Eco-hydrological footprint highlights the interaction among water resources, and humans with the environment. In order to achieve sustainability in the water basins the water resource should be managed to cater both natural and human environment without hampering the natural resources. The environmental demand involves maintaining ecological flows and forest water requirements (such as transpiration, etc.), human (including domestic, industrial, agriculture) demands. Conservation of the natural ecosystems would ensure sustenance of natural resources and contributes significantly to the region’s economy.
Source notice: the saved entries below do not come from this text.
(** * EIP-7702 examples: the authorization token and the transaction builders

    Part I embeds the Solidity contract [AuthorizationERC20Delegation]
    (scripts/deployAuthorizationERC20Delegation.js, second document) as
    functions in a state-and-revert monad over the contract storage.
    Part II embeds the three scripts that build a type-0x04 transaction
    (executeERC20Transfer.js and its two siblings) over a model of the
    few [ethers] helpers they call. *)

From Stdlib Require Import ZArith Lia.
From stdpp Require Import base option list gmap strings.

Local Open Scope Z_scope.

(** ** Machine integers and byte strings *)

(** [uint256], [address] (160 bits) and [bytes32] values are integers in
    range; a byte string is a list of octets. *)
Definition MAX_UINT256 : Z := 2 ^ 256 - 1.
Definition is_uint256 (v : Z) : Prop := 0 <= v <= MAX_UINT256.
Definition wrap256 (v : Z) : Z := v mod 2 ^ 256.

Abbreviation bytes := (list Z).

(** Big-endian encoding on exactly [n] octets. *)
Fixpoint be_fixed (n : nat) (v : Z) : bytes :=
  match n with
  | O => []
  | S n' => be_fixed n' (v / 256) ++ [v mod 256]
  end.

(** The integer a big-endian byte string denotes. *)
Definition be_value (b : bytes) : Z :=
  fold_left (fun acc x => acc * 256 + x) b 0.

Definition bytes_of_string (s : string) : bytes :=
  (fun a => Z.of_nat (Ascii.nat_of_ascii a)) <$> String.list_ascii_of_string s.

(** ** Part I: AuthorizationERC20Delegation *)

Module Token.

Inductive AuthorizationState := Unused | Used | Canceled.

#[global] Instance AuthorizationState_eq_dec : EqDecision AuthorizationState.
Proof. solve_decision. Defined.

Inductive Event :=
| Transfer (from to value : Z)
| Approval (owner spender value : Z)
| AuthorizationUsed (authorizer nonce : Z)
| AuthorizationCanceled (authorizer nonce : Z).

(** Contract storage, plus the log of emitted events. A Solidity mapping
    is a finite map read with the type's zero value as default. *)
Record Storage := mkStorage {
  name : string;
  symbol : string;
  decimals : Z;
  totalSupply : Z;
  balanceOf : gmap Z Z;
  allowance : gmap (Z * Z) Z;
  authorizationState : gmap Z AuthorizationState;
  DOMAIN_SEPARATOR : Z;
  events : list Event
}.

Definition balance (s : Storage) (a : Z) : Z := default 0 (balanceOf s !! a).
Definition allowed_of (s : Storage) (o sp : Z) : Z :=
  default 0 (allowance s !! (o, sp)).
Definition auth_state (s : Storage) (k : Z) : AuthorizationState :=
  default Unused (authorizationState s !! k).
(** Adding 0.7 to such a product gives a value from 0.7 up to the largest
    number below 1. *)
Lemma plus_07 (mP : positive) (eP : Z) :
  eP <= -54 -> Zpos mP <= 5404319552844594 * 2 ^ (-54 - eP) ->
  exists m, (6305039478318694 <= Zpos m < 2 ^ 53) /\
    F64.add (S754_finite false mP eP) (S754_finite false 6305039478318694 (-53))
    = S754_finite false m (-53).
Proof.
  intros HeP HmP.
  set (d := -53 - eP).
  assert (Hd : 1 <= d) by (unfold d; lia).
  set (v := 2 ^ (d - 1)).
  assert (Hv : 1 <= v).
  { unfold v. change 1 with (2 ^ 0). apply pow2_le. lia. }
  assert (Hpowd : 2 ^ d = 2 * v).
  { unfold v. replace d with (1 + (d - 1)) at 1 by lia.
    rewrite pow2_split by lia. reflexivity. }
  replace (-54 - eP) with (d - 1) in HmP by (unfold d; lia). fold v in HmP.
  assert (Hsum : exists S : positive,
             Zpos S = Zpos mP + 6305039478318694 * (2 * v) /\
             F64.add (S754_finite false mP eP)
                     (S754_finite false 6305039478318694 (-53))
             = binary_round F64.prec F64.emax false S eP).
  { unfold F64.add, SFadd.
    assert (Hmin : Z.min eP (-53) = eP) by lia. rewrite Hmin.
    unfold shl_align. rewrite Z.sub_diag.
    destruct (eP - -53) as [|n|n] eqn:Hn; try lia.
    cbn [fst cond_Zopp].
    exists (mP + Pos.iter xO 6305039478318694 n)%positive.
    split; [|reflexivity].
    rewrite Pos2Z.inj_add, iter_xO.
    replace (Zpos n) with d by (unfold d; lia). rewrite Hpowd. reflexivity. }
  destruct Hsum as (S & HS & ->).
  assert (Hlow : 2 ^ (52 + d) <= Zpos S).
  { rewrite pow2_split, Hpowd by lia. change (2 ^ 52) with 4503599627370496. lia. }
  assert (Hhigh : Zpos S < 2 ^ (53 + d)).
  { rewrite pow2_split, Hpowd by lia. change (2 ^ 53) with 9007199254740992. lia. }
  assert (Hdigits : Zdigits2 (Zpos S) = 53 + d).
  { pose proof (Zdigits2_gt (Zpos S) (52 + d) ltac:(lia) Hlow).
    pose proof (Zdigits2_le_of_lt (Zpos S) (53 + d) ltac:(lia) ltac:(lia) Hhigh).
    lia. }
  assert (Hfexp : fexp F64.prec F64.emax (Zdigits2 (Zpos S) + eP) = -53).
  { rewrite Hdigits, fexp64_eq. unfold d. lia. }
  unfold binary_round.
  change (Zpos (digits2_pos S)) with (Zdigits2 (Zpos S)). rewrite Hfexp.
  unfold shl_align.
  destruct (-53 - eP) as [|n|n] eqn:Hn; try (unfold d in Hd; lia).
  pose proof (binary_round_aux_spec false (Zpos S) eP loc_Exact ltac:(lia)) as Hspec.
  cbv zeta in Hspec. rewrite Hfexp in Hspec.
  rewrite Hn in Hspec. fold d in Hspec.
  assert (Hpos : (0 <? d) = true) by (apply Z.ltb_lt; lia).
  rewrite Hpos, Hpowd in Hspec.
  destruct Hspec as (q' & Hrange & _ & Hdown & _ & _ & _ & ->).
  pose proof (Z.div_mod (Zpos S) (2 * v) ltac:(lia)) as Hdm.
  pose proof (Z.mod_pos_bound (Zpos S) (2 * v) ltac:(lia)) as Hrem.
  set (q := Zpos S / (2 * v)) in *.
  set (rem := Zpos S mod (2 * v)) in *.
  assert (Hqlo : 6305039478318694 <= q) by nia.
  assert (Hqhi : q <= 9007199254740991) by nia.
  assert (Hq' : q' <= 9007199254740991).
  { destruct (Z.eq_dec q 9007199254740991) as [Hqeq|Hqne]; [|lia].
    rewrite (Hdown ltac:(lia)); [lia|]. nia. }
  exists (Z.to_pos q').
  rewrite Z2Pos.id by lia. change (2 ^ 53) with 9007199254740992.
  split; [lia|].
  replace (eP + d) with (-53) by (unfold d; lia).
  apply rounded_finite; [change (2 ^ 53) with 9007199254740992|]; lia.
Qed.

End MockBinary64.

Section ConfidenceBinary64.

Variable E : env F64.t.

Local Open Scope list_scope.
Local Open Scope Z_scope.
A well maintained natural ecosystems has better water retention capability through subsurface flows, soil water storage, evapotranspiration etc. giving an edge over degraded catchments. The first article, in this issue focusses on eco-hydrological footprint of a Sharavathi river basin in the Western Ghats through assessment of hydrologic regime along with the demand of the biotic components. Insights of eco-hydrological footprint assessment will aid in the land use management with the improved water use efficiency, appropriate cropping pattern, restrictions on irrational land use changes towards the sustainable development of the river catchment.
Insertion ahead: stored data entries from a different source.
(* ===== verification/Prelude.v ===== *)
(** * The protocol engine of libiscsi

    A verification development of the client library in src/lib/: how it sets up a
    session, logs in, builds SCSI commands, wraps them in iSCSI PDUs, orders and sends
    these, and what it does with what the target sends back.  Properties are numbered
    C1, C2, ... in the comment that precedes each.

    ** The program

    An application creates a [struct iscsi_context] (init.c), connects, logs in and
    issues SCSI commands.  Connecting is a chain of callbacks (connect.c): the TCP
    connect (socket.c), the login with its CHAP exchange (login.c, and the digests of
    md5.c, sha1.c, sha224-256.c, sha3.c), TEST UNIT READY, INQUIRY.  A command is a
    [struct scsi_task] whose CDB one of the constructors of scsi-lowlevel.c fills.
    [iscsi_scsi_command_async] (iscsi-command.c) wraps it in a [struct iscsi_pdu]
    (pdu.c), numbers it with the next CmdSN and inserts it in the list [outqueue] of the
    context (socket.c), followed by the Data-Out PDUs it may send unsolicited.  The
    service routine writes the PDUs of [outqueue] to the socket and moves those that
    expect an answer to the list [waitpdu]; it collects what the target sends into PDUs.
    Every PDU received goes through [iscsi_process_pdu] (pdu.c), which verifies the
    digests (crc32c.c), updates the serial numbers, finds the waiting PDU by its task tag
    and calls the handler of the opcode; the handler calls the callback of the
    application and the PDU is unlinked and freed.  Timeouts and cancellation complete
    PDUs without an answer.  When the connection breaks, a new context takes over and
    the PDUs of the old one are queued again (connect.c).  The synchronous wrappers
    (sync.c) start an asynchronous call and serve the connection until its callback
    came.  Parameter data in the answer is decoded into structures (scsi-lowlevel.c).

    ** Files

    Foundations:
    - Prelude: integers of a fixed width, buffers, outcomes of C code ([res]), the state
      monad [M] over them, record update, and the automation all files share.
    - Bytes: [scsi_get_uint*], [scsi_set_uint*], [task_get_uint*] of scsi-lowlevel.c.
    - SList: the macros of include/slist.h on a heap of [next] pointers, refined to
      operations on lists.
    - Crc32c: crc32c.c, against bit-serial polynomial division.
    - Hash: the interface of a streaming hash function ([Hash], with the laws
      [HashLaws]) and what the digests share; Md5, Sha, Sha3: md5.c, sha1.c with
      sha224-256.c, sha3.c, each against its standard; Fips180: that of SHA-1, SHA-224
      and SHA-256, with its own functions, constants, message schedule and padding;
      Hashes: the four that CHAP uses, as the class [Hashes] with the laws [HashesLaws]
      and the instance of the code.

    SCSI:
    - Task: [struct scsi_task] and its io vectors.
    - Cdb: the [scsi_cdb_*] constructors.  CdbUnmarshall: the decoders of READ, WRITE and
      VERIFY CDBs.
    - DataIn, Inquiry, ModePages, Unmarshall: the decoders of parameter data behind
      [scsi_datain_unmarshall]; Inquiry the INQUIRY pages, ModePages the mode pages with
      their encoders, Unmarshall the dispatch.

    PDUs and queues:
    - Context: the state all stateful files share: [iscsi_context] and the stores of
      PDUs, tasks and connect tasks, in the record [world], with what is outside the
      library in the record [system]; allocation, the lock, the callbacks.
      Context.[IO] is [M world].
    - Pdu: pdu.c up to the reject codes, and its header setters.
    - Queue: [iscsi_add_to_outqueue] and the event and length queries of socket.c,
      against the interface [Transport].
    - Complete, Cancel: completion without an answer: [iscsi_timeout_scan],
      [iscsi_cancel_pdus], [iscsi_cancel_lun_pdus] of pdu.c and [iscsi_scsi_cancel_task],
      [iscsi_scsi_cancel_all_tasks] of iscsi-command.c.
    - Command, Tasks: iscsi-command.c: sending a command, R2T, SCSI Response, Data-In,
      sense data; and the [iscsi_*_task] functions.
    - Process: nop.c, task_mgmt.c, the logout of login.c, and the dispatch
      [iscsi_process_pdu], against the interface [Negotiation].

    The socket:
    - Iovec: [iscsi_iovector_readv_writev].  Writer: [iscsi_write_to_socket].  Reader:
      [iscsi_read_from_socket].  Service: [iscsi_tcp_service], the instance of
      [Transport], against the interface [Connect].

    Sessions:
    - Text: the key=value text of login and discovery.  Login: login.c; LoginRequest and
      LoginReply: its requests and replies.  Discovery: discovery.c.  Negotiate: the
      instance of [Negotiation], and what a login response does from the dispatch to the
      callback.
    - Init, Url: init.c: contexts and their settings; URLs.
    - Connect: the TCP connect of socket.c and connect.c, against the interface
      [Sockets]; it gives the instance of [Service.Connect].  Reconnect: its theorems.
    - Sync: sync.c and the loop of the service thread of multithreading.c, against the
      interface [Poll].

    RDMA:
    - Buddy: the buddy allocator of iser.c, against a tree of blocks.  TxDesc: the send
      descriptors of iser.c with their buffers, and the release of all memory of a
      connection, against the interface [Verbs].

    ** How code becomes definitions

    A definition has the name of the C function; a helper cut out of a long function
    says which part it is.  A pointer to a PDU or task is a name ([nat]) in a store of
    the [world], a dereference of a missing name is the outcome [UseAfterFree]; NULL is
    [None].  [outqueue] and [waitpdu] are lists of names, and ISCSI_LIST_REMOVE on an
    empty list, which reads through NULL, is [NullDeref] here too: [SList] justifies the
    step from pointers to lists.  A C integer is a [Z] kept at its width by [u8], [u16],
    [u32], [u64], [i32] wherever the code can wrap.  [malloc] asks the oracle [alloc_ok]
    of the world, so every failure path is part of the theorems.  [iscsi_mt_spin_lock] on
    a held lock is the outcome [Deadlock]; in a build without threads
    ([have_mt = false]) it does nothing.  Calls of callbacks are appended to [trace];
    those of the library itself are run after the call that emitted them (Connect,
    Sync).  The kernel answers reads and writes of the socket from lists of results, of
    any size and with any interruptions.

    An [if] or an early return of the code is one of the definition, in the same order.
    A [for] loop that reads [next] before its body runs is a recursion on the list as it
    was before the loop.

    ** Bounds and fuel

    A loop that is not structural has fuel; running out is the outcome [NoFuel], and the
    theorems give results, so that the fuel is enough where they apply.
    - [send_data_out_loop]: the bytes to send; each turn sends at least one, unless the
      segment length is 0 ([zero_segment_length_never_ends]).
    - [cancel_outqueue]: the length of the queue; [iscsi_scsi_cancel_task] and
      [iscsi_destroy_context]: the depth of the [old_iscsi] chain.
    - [write_loop]: the PDUs of the queue, one of which each turn sends; [write_payload],
      [read_loop]: the answers of the kernel, of which each turn takes one.
    - [forward_head], [forward_tail]: the elements of the io vector.
    - [parse_sense_descriptors_from], [mode_page_loop], [rtpg_pass], [rsoc_loop] and the
      loops over designators and descriptors: the length of the data, of which each turn
      passes some bytes ([unmarshall_outcome] shows that none runs out).
    - [login_text], [discovery_text]: the length of the text; [decode_loop],
      [url_args_loop]: the length of the URL.
    - [md5_chunks], [run_blocks]: the number of blocks of the message.
    - [deliver], [run_callbacks]: the number of callbacks; [connect_at]: the turns of the
      knot between queueing, serving and reconnecting.
    - The loops of Sync, which need not end: the number of turns, an argument.

    ** The theorems

    - Commands: [write_command_data_phase], [write10_task_sends],
      [r2t_sends_requested_range]: the PDUs a WRITE queues, the range each carries and
      the buffer it is taken from; [data_in_reassembles], [scsi_reply_completes_once]:
      what an answer delivers, on every branch, that without memory for the sense data
      included, where the callback is not called.
    - Dispatch: [scsi_response_ends_command]: an answer ends its own command, once and no
      other (or, without memory for the sense data, without its callback);
      [corrupted_header_refused]: a damaged PDU changes nothing.
    - Queues: [add_to_outqueue_ordered]: CmdSN order is an invariant of [outqueue];
      [cancel_pdus_completes_all]: cancellation completes everything once.
    - The socket: [write_to_socket_streams], [write_to_socket_drains],
      [read_delivers_pdu], [iovector_read_in_bounds]: a byte stream in both directions,
      however the kernel cuts it; [response_bytes_end_command] and
      [sync_command_returns]: from the bytes of a response to the callback, and to the
      return of a synchronous command.  Without a data digest, as [late_data_digest_closes]
      shows; the wrappers without multithreading.
    - Sessions: [login_request_strings], [echoed_login_completes],
      [honest_target_accepted], [unauthenticated_target_refused]: login and mutual CHAP;
      [reconnect_reissues], [reconnect_renews]: what survives a reconnect;
      [discovered_targets], [text_reply_once_without_leak]: the reply to SendTargets;
      [discovery_sync_in_order]: the whole call of [iscsi_discovery_sync], from the bytes
      of the reply to the list returned; [full_url_roundtrip]: URLs, and the credentials
      of the environment where they have none.
    - Memory of iSER: [buddy_blocks_apart], [tx_buffers_apart]: buffers lie in registered
      memory and never overlap; [conn_memory_returned]: nothing is leaked or freed twice.
    - Data: [build_wf]: CDBs; [mode_page_roundtrip] (save for the bits that the decoder
      misreads), [device_identification_roundtrip]: parameter data; [unmarshall_outcome]:
      which decoders can access memory out of bounds ([accesses_unchecked]), and that
      the others do not, with the size of every block compared with the stores into it.
    - Foundations: [crc32c_is_ref], [md5_is_rfc1321], [sha_is_fips180],
      [sha3_is_fips202]: the digests are those of the standards;
      [serial32_compare_is_rfc1982]: serial numbers.
    - Defects, as theorems about the code as it is: [mutual_chap_bypassed],
      [zero_segment_length_never_ends], [task_mgmt_sync_hangs], and theorems without a
      number in Cancel, Process, Reader, Command, Cdb, CdbUnmarshall, ModePages, Unmarshall
      and Url that their comments describe.

    ** Not modelled

    Reentrancy: a callback of the application that calls back into the library is an
    event only.  Concurrency: one thread runs at a time; the lock is modelled to see that
    it is released and never taken twice, and the service thread runs while the
    application waits for it.  The start and the end of threads, the events and the work
    requests of iSER (iser.c, calls of the RDMA libraries; of it only the memory is
    modelled), log output, [close], [fd_dup_cb], the choice of an
    interface to bind to, and the free lists of small blocks are left out; an error
    string is the format string of the call.  The hash functions are those of a
    little-endian host.  The programs in src/utils, src/examples, src/tests and
    src/test-tool use the library and are not part of it; src/aros and src/win32 adapt it
    to other platforms. *)

From stdpp Require Export base numbers list gmap strings.
From Stdlib Require Export ZArith Lia.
Ecological fragile zones are the ecological units with the exceptional biotic and abiotic elements where mismanagement of these zones will result in imbalance in the ecosystem. The second article, illustrates the identification of ecological fragile zones has been done by considering both ecological and social dimensions spatially. The focus on ecological security, in addition to sustainable human development projects, has raised concerns for preservation of food sources and ecosystems in recent time.The identification of ecological fragile regions approach is providing a new perspective for the assessment of environmental resources, sustainable development. This framework focuses on various aspects of the region such as environmental quality, develop a sound and appealing evidence base, emphasizing inclusive public involvement in planning, evaluating wide range of alternatives. The mapping of ecological fragile zones will lend guidance to responsible agencies to ensure a balance between ecological preservation and development. Geo-visualisation of hotspots of biodiversity at local level and prioritisation of ecological fragile regions helps in evolving appropriate conservation strategies for the implementation of sustainable developmental through the involvement of local stakeholders. The prioritisation and strategies framed will help in prudent use of natural resources, while realizing the vision of Biodiversity act, 2002, towards empowering Biodiversity Management Committees at village level. The next article on the novel approach by the Ralley for Rivers proposing an economic model for sustainable agriculture with beneficial ecological consequences for rivers. It is proposed to take `village-as-watershed’ as a unit of implementation and a target stretch of at least 60 to 100 km as a pilot initiative in each state which can then be scaled up to enhance vegetative cover in both public and private riparian lands across the respective states. Farmland interventions can multiply farmer incomes at least 3 to 5 times and community forestry can provide income from sustainable harvesting of NTFPs. We aim to reduce agricultural water-use through agro-horti-forestry and micro-irrigation. A robust institution and strong economic incentive are achieved via Farmer Producer Organisations (FPOs) which process the produce and create sustained market linkages. Scaling up requires policy changes, government budgetary support and people’s participation.